*Collected data entries*
(** * Dominant-colour extraction for crop images: a shallow embedding

    The three scripts [extract_crop_colors.py] (plain),
    [extract_crop_colors_improved.py] (filtered) and
    [extract_crop_colors_hsv.py] (HSV) are embedded as Rocq functions.

    - 8-bit channels and pixel counts are integers ([Z], [nat]).
    - Python and numpy floating-point values are read as exact rationals
      ([Q]); the literal [0.1] is [1#10].  Module [Ieee] evaluates the two
      decisions that sit on a boundary (the ten-percent tests and the
      saturation mask) in IEEE arithmetic as well, and Part II checks that
      it agrees with the rational reading there.  Scores are compared as
      rationals: two scores that the scripts' floating-point arithmetic
      separates by a rounding error only can compare differently there.
      The circular hue mean uses sine, cosine and arctangent and is stated
      over the reals ([R]); module [Single] evaluates the same expression
      in [float32], with numpy's functions as a record of functions, and
      Part II bounds the distance between the two.
    - Calls into scikit-learn, Pillow's decoder and resampler, the network
      and the file system are oracles collected in the record [env]; the
      mutable part (cache directory, cache files, request log, printed
      warnings) is the record [world], threaded through an error/state
      monad.
    - Pillow reads pixel data lazily: a payload whose header is accepted
      and whose data is broken raises at the first use of the pixels, which
      for an RGB image is in the extraction routine.  The oracle
      [image_open] stands for header and data together, so the error
      surfaces in [download_image]; both calls sit in the same [try] block
      of [main], which sees no difference. *)

From Stdlib Require Import ZArith QArith Qround Qabs Reals Lra Lqa Lia.
From Stdlib Require Import List Sorted Ascii String HexString SpecFloat.
From stdpp Require Import gmap strings list fin_maps.

(* ===================================================================== *)
(** * Part I: definitions *)
(* ===================================================================== *)

(** ** Python built-ins *)

Module Py.

(** Strict comparison on rationals, as a boolean. *)
Definition Qltb (x y : Q) : bool := negb (Qle_bool y x).

(** [max(xs, key=key)]: scans left to right and replaces the current best
    only when the new key is strictly greater, so the first maximal item
    wins.  [None] stands for the [ValueError] raised on an empty
    sequence. *)
Fixpoint max_from {A : Type} (key : A -> Q) (best : A) (xs : list A) : A :=
  match xs with
  | [] => best
  | x :: rest =>
      if Qltb (key best) (key x) then max_from key x rest
      else max_from key best rest
  end.

Definition max_by {A : Type} (key : A -> Q) (xs : list A) : option A :=
  match xs with
  | [] => None
  | x :: rest => Some (max_from key x rest)
  end.

(** [int(round(c))]: rounding to the nearest integer, a tie going to the
    even neighbour. *)
Definition round_half_even (q : Q) : Z :=
  let f := Qfloor q in
  let d := (q - inject_Z f)%Q in
  if Qltb d (1#2) then f
  else if Qltb (1#2) d then (f + 1)%Z
  else if Z.even f then f else (f + 1)%Z.

(** [int(x)] on a float: truncation toward zero. *)
Definition int_trunc (q : Q) : Z :=
  if Qle_bool 0 q then Qfloor q else Qceiling q.

(** [x % 1.0]. *)
Definition mod1 (q : Q) : Q := (q - inject_Z (Qfloor q))%Q.

(** [format(n, "02x")]: lowercase hexadecimal, at least two digits. *)
Definition hex_digits (n : Z) : string :=
  match n with
  | Z0 => "0"%string
  | Zpos p => HexString.Raw.of_pos p EmptyString
  | Zneg p => String "-"%char (HexString.Raw.of_pos p EmptyString)
  end.

Definition format_02x (n : Z) : string :=
  let s := hex_digits n in
  if (String.length s <? 2)%nat then String "0"%char s else s.

End Py.

(** ** numpy array operations used by the scripts *)

Module Np.

(** Number of entries equal to [l]. *)
Definition occurrences (l : nat) (labels : list nat) : nat :=
  List.length (List.filter (Nat.eqb l) labels).

(** [np.unique(labels, return_counts=True)]: the distinct labels in
    ascending order, each paired with its number of occurrences. *)
Definition unique_counts (labels : list nat) : list (nat * nat) :=
  List.filter (fun lc => negb (Nat.eqb (snd lc) 0))
    (List.map (fun l => (l, occurrences l labels))
       (List.seq 0 (S (list_max labels)))).

(** [counts.argmax()]: index of the first maximal entry; [None] stands for
    the [ValueError] numpy raises on an empty array. *)
Fixpoint argmax_from (best_i best_v i : nat) (xs : list nat) : nat :=
  match xs with
  | [] => best_i
  | x :: rest =>
      if (best_v <? x)%nat then argmax_from i x (S i) rest
      else argmax_from best_i best_v (S i) rest
  end.

Definition argmax (xs : list nat) : option nat :=
  match xs with
  | [] => None
  | x :: rest => Some (argmax_from 0 x 1 rest)
  end.

(** Boolean-mask indexing [xs[mask]]. *)
Fixpoint mask_select {A : Type} (mask : list bool) (xs : list A) : list A :=
  match mask, xs with
  | m :: mask', x :: xs' =>
      if m then x :: mask_select mask' xs' else mask_select mask' xs'
  | _, _ => []
  end.

(** [mask.sum()]. *)
Definition mask_sum (mask : list bool) : nat :=
  List.length (List.filter (fun b => b) mask).

(** [np.mean(xs)]; the running sum is kept in lowest terms. *)
Definition qsum (xs : list Q) : Q :=
  List.fold_left (fun acc x => Qred (acc + x)) xs 0%Q.

Definition mean (xs : list Q) : Q :=
  (qsum xs / inject_Z (Z.of_nat (List.length xs)))%Q.

(** [np.radians], [np.degrees], [np.arctan2], [np.mean] and [x % m] on
    real numbers. *)
Definition radians (d : R) : R := (d * PI / 180)%R.
Definition degrees (r : R) : R := (r * 180 / PI)%R.

Definition arctan2 (y x : R) : R :=
  if Rlt_dec 0 x then atan (y / x)
  else if Rlt_dec x 0 then
    (if Rle_dec 0 y then atan (y / x) + PI else atan (y / x) - PI)%R
  else if Rlt_dec 0 y then (PI / 2)%R
  else if Rlt_dec y 0 then (- (PI / 2))%R
  else 0%R.

Definition rsum (xs : list R) : R := List.fold_right Rplus 0%R xs.

Definition rmean (xs : list R) : R :=
  (rsum xs / INR (List.length xs))%R.

Definition rmod (x m : R) : R := (x - m * IZR (Int_part (x / m)))%R.

End Np.

(** ** The standard module [colorsys] *)

Module Colorsys.

Definition qmax (x y : Q) : Q := if Py.Qltb x y then y else x.
Definition qmin (x y : Q) : Q := if Py.Qltb y x then y else x.

(** [colorsys.rgb_to_hsv(r, g, b)]: all three results lie in [0,1]. *)
Definition rgb_to_hsv (r g b : Q) : Q * Q * Q :=
  let maxc := qmax (qmax r g) b in
  let minc := qmin (qmin r g) b in
  let rangec := (maxc - minc)%Q in
  let v := maxc in
  if Qeq_bool minc maxc then (0%Q, 0%Q, v)
  else
    let s := (rangec / maxc)%Q in
    let rc := ((maxc - r) / rangec)%Q in
    let gc := ((maxc - g) / rangec)%Q in
    let bc := ((maxc - b) / rangec)%Q in
    let h :=
      if Qeq_bool r maxc then (bc - gc)%Q
      else if Qeq_bool g maxc then (2 + rc - bc)%Q
      else (4 + gc - rc)%Q in
    (Py.mod1 (h / 6), s, v).

(** [int(x)] on a real: truncation toward zero. *)
Definition rtrunc (x : R) : Z :=
  if Rle_dec 0 x then Int_part x else (- Int_part (- x))%Z.

(** [colorsys.hsv_to_rgb(h, s, v)] on reals. *)
Definition hsv_to_rgb (h s v : R) : R * R * R :=
  if Req_dec_T s 0 then (v, v, v)
  else
    let i := rtrunc (h * 6) in
    let f := (h * 6 - IZR i)%R in
    let p := (v * (1 - s))%R in
    let q := (v * (1 - s * f))%R in
    let t := (v * (1 - s * (1 - f)))%R in
    match (i mod 6)%Z with
    | 0%Z => (v, t, p)
    | 1%Z => (q, v, p)
    | 2%Z => (p, v, t)
    | 3%Z => (p, q, v)
    | 4%Z => (t, p, v)
    | _ => (v, p, q)
    end.

End Colorsys.

(** ** IEEE arithmetic, to cross-check the rational reading *)

Module Ieee.

(** The double nearest to [m * 2^e], and the double of an integer. *)
Definition double (m e : Z) : spec_float := binary_normalize 53 1024 m e false.
Definition of_int (n : Z) : spec_float := double n 0.

(** The double written [0.1]. *)
Definition tenth : spec_float := double 7205759403792794 (-56).

Definition mul : spec_float -> spec_float -> spec_float := SFmul 53 1024.
Definition div : spec_float -> spec_float -> spec_float := SFdiv 53 1024.
Definition sub : spec_float -> spec_float -> spec_float := SFsub 53 1024.

(** Storing a double into a [float32] array. *)
Definition to_single (x : spec_float) : spec_float :=
  match x with
  | S754_finite s m e =>
      binary_normalize 24 128 (if s then Z.neg m else Z.pos m) e s
  | _ => x
  end.

(** [len(kept) < len(total) * 0.1] and [kept > len(total) * 0.1]. *)
Definition below_tenth (kept total : Z) : bool :=
  SFltb (of_int kept) (mul (of_int total) tenth).
Definition above_tenth (kept total : Z) : bool :=
  SFltb (mul (of_int total) tenth) (of_int kept).

(** The saturation cell [rgb_to_hsv_array] stores for a pixel whose largest
    channel is [hi] and whose smallest channel is [lo < hi]. *)
Definition saturation_cell (hi lo : Z) : spec_float :=
  let maxc := div (of_int hi) (of_int 255) in
  let minc := div (of_int lo) (of_int 255) in
  to_single (mul (div (sub maxc minc) maxc) (of_int 100)).

(** [hsv_pixels[:, 1] > 15] on that cell. *)
Definition high_saturation (hi lo : Z) : bool :=
  SFltb (to_single (of_int 15)) (saturation_cell hi lo).

End Ieee.

(** ** The hue expression in [float32] *)

(** [hsv_pixels] is a [float32] array, so [np.radians], [np.sin], [np.cos],
    [np.mean], [np.arctan2], [np.degrees] and the final [% 360] of
    [dominant_color_hsv] all work on [float32] values.  A [float32] value
    is written here as the rational it denotes. *)
Module Single.

(** Rounding to the nearest [float32], a tie going to the even neighbour,
    of a rational in [128, 512): the [float32] values are 2^-16 apart
    below 256 and 2^-15 apart from 256 on. *)
Definition round (q : Q) : Q :=
  if Py.Qltb q 256 then (inject_Z (Py.round_half_even (q * 65536)) / 65536)%Q
  else (inject_Z (Py.round_half_even (q * 32768)) / 32768)%Q.

(** [x % 360] on a [float32] [x] of magnitude at most 180, the range of
    [np.degrees(np.arctan2(..))]: the C remainder [fmod(x, 360)] is [x]
    itself; numpy returns it when it is positive, returns 0 when it is
    zero, and adds 360 to it when it is negative.  The sum is formed in
    [float32] (numpy 2 keeps the type of a [float32] scalar against the
    Python integer 360) and is therefore rounded. *)
Definition mod360 (x : Q) : Q :=
  if Qeq_bool x 0 then 0%Q
  else if Py.Qltb x 0 then round (x + 360)
  else x.

(** The numpy functions of the hue expression, on [float32] values. *)
Record numpy : Type := Numpy {
  np_radians : Q -> Q;
  np_sin : Q -> Q;
  np_cos : Q -> Q;
  np_mean : list Q -> Q;
  np_arctan2 : Q -> Q -> Q;
  np_degrees : Q -> Q
}.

*Aim of the exercise*
Say the number of data lines holding "minc", without any other words.

*Output of the exercise*
5